Halfway down the steps the two men heard, “Welcome, gentlemen.”

Stephen stepped from behind the hanger door and raised his military special issue Glock 19s. “End of the road, I’m afraid. Such a shame too. All your excellent planning going to waste.”

Stephen raised his empty hand to behind left his ear and gave his mastoid bone two quick taps with his index finger.

Both pilots yelled as the audio/visual implants squealed and heated before going dead.

“Every one of your clever devices were just destroyed. Don’t worry, the heat will cauterize any damage done to you auditory and vocal systems. Other than the momentary pain, neither you or your men will have any lasting damage.”
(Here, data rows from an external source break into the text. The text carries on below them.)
(* ===== verification/Origin.v ===== *)
(** * Where the VerticaDB of an iteration comes from

    The reconcilers of an iteration share the VerticaDB.  They may replace it by what
    the API server returns, and send it changed versions of it; building objects
    fills in its security context.  So the VerticaDB in use reads as one that the API
    server returned in the same iteration, or that was sent to it. *)

From stdpp Require Import base gmap strings pretty sorting numbers list.
From S2P Require Import Prelude GoStrings K8s Types Version KObjects Effects Status Labels ScFinder Atconf PodFacts Builder BuilderSpec Restart RestartSpec Install Scaling ScalingSpec Upgrade ObjRec InitDB StatusRec Online Frame UpgradeSpec ObjSpec.

(** ** VerticaDBs that the cluster knows *)

(** The same name and spec, apart from the security context *)
Definition reads_as (v w : VerticaDB) : Prop :=
  vdb_Name v = vdb_Name w ∧ vdb_Namespace v = vdb_Namespace w ∧
  ∃ c, vdb_Spec v = vdb_Spec (set_SecurityContext w c).

Lemma reads_as_spec v w :
  vdb_Name v = vdb_Name w → vdb_Namespace v = vdb_Namespace w → vdb_Spec v = vdb_Spec w → reads_as v w.
Proof.
  intros H1 H2 H3. split_and!; [done..|]. exists (spec_SecurityContext (vdb_Spec w)). rewrite H3.
  by destruct w as [? ? ? ? ? [] ?].
Qed.

#[global] Instance reads_as_preorder : PreOrder reads_as.
Proof.
  split; [intros v; by apply reads_as_spec|]. intros u v w (H1 & H2 & c & H3) (H4 & H5 & c' & H6).
  split_and!; [congruence..|]. exists c. rewrite H3. destruct v as [? ? ? ? ? s ?]. simpl in *. rewrite H6. done.
Qed.

Lemma reads_as_subclusters v w : reads_as v w → spec_Subclusters (vdb_Spec v) = spec_Subclusters (vdb_Spec w).
Proof. by intros (_ & _ & c & ->). Qed.

Lemma reads_as_policy v w : reads_as v w → spec_InitPolicy (vdb_Spec v) = spec_InitPolicy (vdb_Spec w).
Proof. by intros (_ & _ & c & ->). Qed.

Lemma reads_as_context v w : context_of v w → reads_as w v.
Proof. intros [c ->]. split_and!; [done..|]. by exists c. Qed.

Section origin.
Context `{D : AtConfDeps} `{E : Env} `{O : PodOrder} `{AO : AnnotationOrder}.

(** Since [t0] the VerticaDB was sent to the API server. *)
Definition sent_vdb (t0 : Trace) (w : VerticaDB) (t : Trace) : Prop :=
  ∃ b, extends t0 b ∧ extends (AUpdateVdb w :: b) t.

Definition authentic (t0 : Trace) (v : VerticaDB) (t : Trace) : Prop :=
  ∃ w, reads_as v w ∧ (returned t0 w t ∨ sent_vdb t0 w t).

Lemma authentic_extends t0 v t t' : extends t t' → authentic t0 v t → authentic t0 v t'.
Proof.
  intros He (w & Hw & H). exists w. split; [done|]. destruct H as [H|(b & H1 & H2)]; [left|right; exists b; split; [done|by etrans]].
  destruct H as [(x & Hx)|[(x & Hx)|(x & Hx)]]; [left|right; left|right; right]; exists x; by eapply answered_extends.
Qed.

Lemma authentic_earlier t0 t1 v t : extends t0 t1 → authentic t1 v t → authentic t0 v t.
Proof.
  intros He (w & Hw & H). exists w. split; [done|].
  destruct H as [[(x & b & H1 & H2)|[(x & b & H1 & H2)|(x & b & H1 & H2)]]|(b & H1 & H2)];
    [left; left|left; right; left|left; right; right|right; exists b; split; [by etrans|done]];
    exists x, b; (split; [by etrans|done]).
Qed.

Lemma authentic_since t0 v t : authentic t0 v t → extends t0 t.
Proof.
  assert (∀ a b, extends t0 b → extends (a :: b) t → extends t0 t) as Hx.
  { intros a b H1 H2. etrans; [exact H1|]. by eapply extends_trans_cons. }
  intros (w & _ & H). destruct H as [[(x & b & H1 & _ & H2)|[(x & b & H1 & _ & H2)|(x & b & H1 & _ & H2)]]|(b & H1 & H2)];
    by eapply Hx.
Qed.

(** [w] can stand for [v]. *)
Definition vfrom (v w : VerticaDB) : Prop := ∀ t0 t, authentic t0 v t → authentic t0 w t.

#[global] Instance vfrom_preorder : PreOrder vfrom.
Proof. split; [by intros v t0 t|]. intros u v w H1 H2 t0 t H. by apply H2, H1. Qed.

Lemma vfrom_reads v w : reads_as w v → vfrom v w.
Proof. intros Hr t0 t (u & Hu & H). exists u. split; [by etrans|done]. Qed.

Lemma authentic_got t0 nm w t : extends t0 t → env_get_vdb t nm = Ok w → authentic t0 w (AGetVdb nm :: t).
Proof. intros He Hg. exists w. split; [done|]. left; left. exists nm, t. by split_and!. Qed.

Lemma authentic_status t0 v w t :
  extends t0 t → env_update_vdb_status t v = Ok w → authentic t0 w (AUpdateVdbStatus v :: t).
Proof. intros He Hg. exists w. split; [done|]. left; right; left. exists v, t. by split_and!. Qed.

Lemma authentic_updated t0 v w t :
  extends t0 t → env_update_vdb t v = Ok w → authentic t0 w (AUpdateVdb v :: t).
Proof. intros He Hg. exists w. split; [done|]. left; right; right. exists v, t. by split_and!. Qed.

Lemma authentic_sent t0 v t : extends t0 t → authentic t0 v (AUpdateVdb v :: t).
Proof. intros He. exists v. split; [done|]. right. by exists t. Qed.

(** ** Computations that replace the VerticaDB *)

(** [m] starts with the VerticaDB [v]; its results satisfy [held] in place of [v]. *)
Definition refreshes {A} (held : A → option VerticaDB) (v : VerticaDB) (m : M A) : Prop :=
  ∀ t0 t, authentic t0 v t → wp m t (λ a t', extends t t' ∧ ∀ w, held a = Some w → authentic t0 w t').

Context {A : Type} (held : A → option VerticaDB).

Lemma refreshes_ret v a : (∀ w, held a = Some w → vfrom v w) → refreshes held v (mret a).
Proof. intros Ha t0 t Hv. apply wp_ret. split; [done|]. intros w Hw. by apply (Ha w Hw). Qed.

Lemma refreshes_from v w (m : M A) : vfrom v w → refreshes held w m → refreshes held v m.
Proof. intros Hw Hm t0 t Hv. by apply Hm, Hw. Qed.

Lemma refreshes_quiet {B} v (m : M B) (f : B → M A) :
  only (λ _, True) m → (∀ b, refreshes held v (f b)) → refreshes held v (m ≫= f).
Proof.
  intros Hm Hf t0 t Hv. apply wp_bind. eapply wp_mono; [|apply Hm]. intros b t1 (new & -> & _).
  assert (extends t (new ++ t)) as X by apply extends_app.
  eapply wp_mono; [|apply Hf; by eapply authentic_extends]. intros a t2 [X2 H2]. split; [by etrans|done].
Qed.

Lemma refreshes_bind {B} (h : B → option VerticaDB) v (m : M B) (f : B → M A) :
  refreshes h v m → (∀ b, refreshes held (default v (h b)) (f b)) → refreshes held v (m ≫= f).
Proof.
  intros Hm Hf t0 t Hv. apply wp_bind. eapply wp_mono; [|by apply Hm]. intros b t1 [X1 H1].
  eapply wp_mono; [|apply Hf]. { intros a t2 [X2 H2]. split; [by etrans|done]. }
  destruct (h b) as [w|]; simpl; [by apply H1|by eapply authentic_extends].
Qed.

Lemma refreshes_get v nm (f : result VerticaDB → M A) :
  (∀ w, refreshes held w (f (Ok w))) → (∀ e, refreshes held v (f (Err e))) →
  refreshes held v (r ← call (AGetVdb nm) (λ t, env_get_vdb t nm); f r).
Proof.
  intros Hok Herr t0 t Hv. apply wp_bind, wp_call. pose proof (authentic_since _ _ _ Hv) as He.
  assert (extends t (AGetVdb nm :: t)) as X by apply extends_cons.
  destruct (env_get_vdb t nm) as [w|e] eqn:Hg.
  - eapply wp_mono; [|apply Hok; by apply authentic_got]. intros a t2 [X2 H2]. split; [by etrans|done].
  - eapply wp_mono; [|apply Herr; by eapply authentic_extends]. intros a t2 [X2 H2]. split; [by etrans|done].
Qed.

Lemma refreshes_status v w (f : result VerticaDB → M A) :
  (∀ w', refreshes held w' (f (Ok w'))) → (∀ e, refreshes held v (f (Err e))) →
  refreshes held v (r ← call (AUpdateVdbStatus w) (λ t, env_update_vdb_status t w); f r).
Proof.
  intros Hok Herr t0 t Hv. apply wp_bind, wp_call. pose proof (authentic_since _ _ _ Hv) as He.
  assert (extends t (AUpdateVdbStatus w :: t)) as X by apply extends_cons.
  destruct (env_update_vdb_status t w) as [w'|e] eqn:Hg.
  - eapply wp_mono; [|apply Hok; by apply authentic_status]. intros a t2 [X2 H2]. split; [by etrans|done].
  - eapply wp_mono; [|apply Herr; by eapply authentic_extends]. intros a t2 [X2 H2]. split; [by etrans|done].
Qed.

Lemma refreshes_update v w (f : result VerticaDB → M A) :
  (∀ w', refreshes held w' (f (Ok w'))) → (∀ e, refreshes held w (f (Err e))) →
  refreshes held v (r ← call (AUpdateVdb w) (λ t, env_update_vdb t w); f r).
Proof.
  intros Hok Herr t0 t Hv. apply wp_bind, wp_call. pose proof (authentic_since _ _ _ Hv) as He.
  assert (extends t (AUpdateVdb w :: t)) as X by apply extends_cons.
  destruct (env_update_vdb t w) as [w'|e] eqn:Hg.
  - eapply wp_mono; [|apply Hok; by apply authentic_updated]. intros a t2 [X2 H2]. split; [by etrans|done].
  - eapply wp_mono; [|apply Herr; by apply authentic_sent]. intros a t2 [X2 H2]. split; [by etrans|done].
Qed.

End origin.

Lemma refreshes_retry `{E : Env} {S} (h : S → option VerticaDB) (fn : S → M (S * option go_error)) v s :
  (∀ v s, (∀ w, h s = Some w → vfrom v w) → refreshes (h ∘ fst) v (fn s)) → (∀ w, h s = Some w → vfrom v w) →
  refreshes (h ∘ fst) v (RetryOnConflict fn s).
Proof.
  intros Hfn. unfold RetryOnConflict. generalize env_retry_steps. intros steps.
  revert v s. induction steps as [|steps IH]; intros v s Hs; cbn; [by apply refreshes_ret|].
  destruct steps as [|steps]; [by apply Hfn|]. apply (refreshes_bind _ (h ∘ fst)); [by apply Hfn|].
  intros [s' err]. simpl. assert (∀ w, h s' = Some w → vfrom (default v (h s')) w) as Hs' by (by intros w ->).
  destruct err as [[]|]; first [by apply IH|by apply refreshes_ret].
Qed.

(** The VerticaDB in a result *)
Definition vdb_first {B} (x : VerticaDB * B) : option VerticaDB := Some (fst x).

Definition vdb_outcome {B} (o : outcome (VerticaDB * B)) : option VerticaDB :=
  match o with Ret x => Some (fst x) | Panic _ => None end.

Create HintDb refresh.

Ltac vfrom_tac :=
  let w := fresh "w" in
  intros w [= <-]; first [reflexivity | solve [apply vfrom_reads, reads_as_spec; reflexivity]].

Ltac refresh_norm := cbn [vdb_first vdb_outcome default compose fst snd id].

Ltac refresh_call_step :=
  lazymatch goal with
  | |- refreshes _ _ (mret _) => apply refreshes_ret; vfrom_tac
  | |- refreshes _ _ (oret _) => apply refreshes_ret; vfrom_tac
  | |- refreshes _ _ (mbind _ (call (AGetVdb _) _)) => apply refreshes_get; intros ?; cbv beta iota
  | |- refreshes _ _ (mbind _ (call (AUpdateVdbStatus _) _)) => apply refreshes_status; intros ?; cbv beta iota
  | |- refreshes _ _ (mbind _ (call (AUpdateVdb _) _)) => apply refreshes_update; intros ?; cbv beta iota
  | |- refreshes _ _ (let '(_, _) := ?x in _) => destruct x; refresh_norm
  | |- refreshes _ _ (match ?x with _ => _ end) => destruct x eqn:?; refresh_norm
  end.

(** Any calls will do. *)
Ltac grows_tac :=
  first [ by apply only_pure | solve [eapply only_mono; [|solve [eauto 2 with frame nocore]]; done]
        | solve [auto 2] | solve [repeat only_step ltac:(exact I)] ].

Ltac refresh_step :=
  first
  [ solve [eauto 2 with refresh nocore]
  | lazymatch goal with
    | |- refreshes _ _ (mbind _ (call _ _)) =>
        first [refresh_call_step | apply refreshes_quiet; [by apply only_call|intros ?]]
    | |- refreshes _ _ (obind _ _) => unfold obind
    | |- refreshes _ _ (mbind _ _) =>
        first [ eapply refreshes_bind; [solve [eauto 2 with refresh nocore]|intros ?; refresh_norm]
              | apply refreshes_quiet; [solve [grows_tac]|intros ?] ]
    end
  | refresh_call_step ].

Section updates.
Context `{D : AtConfDeps} `{E : Env} `{O : PodOrder} `{AO : AnnotationOrder}.

Lemma refreshes_Update v f : refreshes vdb_first v (Update v f).
Proof.
  unfold Update. apply (refreshes_retry Some); [|vfrom_tac]. clear v. intros v s Hs.
  apply (refreshes_from _ _ s); [by apply Hs|]. change (Some ∘ fst) with (@vdb_first (option go_error)).
  unfold Update_attempt. wp_calls. repeat refresh_step.
Qed.

#[local] Hint Resolve refreshes_Update : refresh.

Lemma refreshes_UpdateCondition v c : refreshes vdb_first v (UpdateCondition v c).
Proof. unfold UpdateCondition. repeat refresh_step. Qed.

Lemma refreshes_upgrade_status v msg : refreshes vdb_first v (setUpgradeStatus v msg).
Proof. unfold setUpgradeStatus, UpdateUpgradeStatus. repeat refresh_step. Qed.

#[local] Hint Resolve refreshes_UpdateCondition refreshes_upgrade_status : refresh.

Lemma refreshes_toggle cond v st : refreshes vdb_first v (toggleImageChangeInProgress cond v st).
Proof. unfold toggleImageChangeInProgress. repeat refresh_step. Qed.

#[local] Hint Resolve refreshes_toggle : refresh.

Lemma refreshes_start cond b v : refreshes vdb_first v (startUpgrade cond b v).
Proof.
  unfold startUpgrade. wp_calls. repeat first [refresh_step | apply refreshes_quiet; [destruct (negb b); [by apply only_call|apply only_ret]|intros ?]].
Qed.

Lemma refreshes_finish cond v : refreshes vdb_first v (finishUpgrade cond v).
Proof. unfold finishUpgrade. wp_calls. repeat refresh_step. Qed.

Lemma refreshes_postmsg v msgs i : refreshes vdb_first v (manager_postNextStatusMsg v msgs i).
Proof. unfold manager_postNextStatusMsg. repeat refresh_step. Qed.

Lemma refreshes_version_attempts anns v : refreshes vdb_first v (RetryOnConflict (version_attempt anns) v).
Proof.
  apply (refreshes_retry Some); [|vfrom_tac]. clear v. intros v s Hs.
  apply (refreshes_from _ _ s); [by apply Hs|]. change (Some ∘ fst) with (@vdb_first (option go_error)).
  unfold version_attempt. wp_calls. apply refreshes_get; intros ?; cbv beta iota; [|repeat refresh_step].
  destruct (MergeAnnotations w _) as [w' c] eqn:Hm. assert (vfrom w w') as Hw.
  { apply vfrom_reads. unfold MergeAnnotations in Hm. destruct (merge_annotations _ _ _) as [m b]. injection Hm as <- _.
    by apply reads_as_spec. }
  apply (refreshes_from _ _ _ _ Hw). repeat refresh_step.
Qed.

#[local] Hint Resolve refreshes_version_attempts : refresh.

Lemma refreshes_reconcileVersion enforce v pod : refreshes vdb_outcome v (reconcileVersion enforce v pod).
Proof. unfold reconcileVersion, getVersion, updateVDBVersion. wp_calls. repeat refresh_step. Qed.

Lemma refreshes_UpdateM v f : (∀ w, only (λ _, True) (f w)) → refreshes vdb_outcome v (UpdateM v f).
Proof.
  intros Hf. unfold UpdateM.
  set (h := λ o : outcome VerticaDB, match o with Ret w => Some w | Panic _ => None end).
  apply (refreshes_bind _ (h ∘ fst)).
  - apply (refreshes_retry h); [|vfrom_tac]. clear v. intros v s Hs. unfold UpdateM_attempt. destruct s as [u|m].
    + apply (refreshes_from _ _ u); [by apply Hs|]. wp_calls. repeat refresh_step.
    + repeat refresh_step.
  - intros [[w|m] err]; repeat refresh_step.
Qed.

Lemma refreshes_createdb v pod : refreshes vdb_outcome v (createdb_preCmdSetup v pod).
Proof.
  unfold createdb_preCmdSetup, olift. wp_calls. repeat first [refresh_step | eapply refreshes_bind; [apply refreshes_UpdateCondition|intros ?]].
Qed.

End updates.

#[export] Hint Resolve refreshes_Update refreshes_UpdateCondition refreshes_upgrade_status refreshes_toggle refreshes_start
  refreshes_finish refreshes_postmsg refreshes_version_attempts refreshes_reconcileVersion : refresh.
“Yours wasn’t a bad plan, although ultimately it wouldn’t have worked. Our system of government has too many fail safes to allow it to be corrupted from within, by such careful and patient planners as yourselves. I will say we had a devil of a time substituting our auditory devices for yours. Next time when you find and buy a Black-Market medical clinic you need to be sure it stays bought. Oh wait. There won’t be a next time for you two.”

Stephen subvocalized, “It’s done. Come clean up here and take Mike home. His head will be sore for a few days.”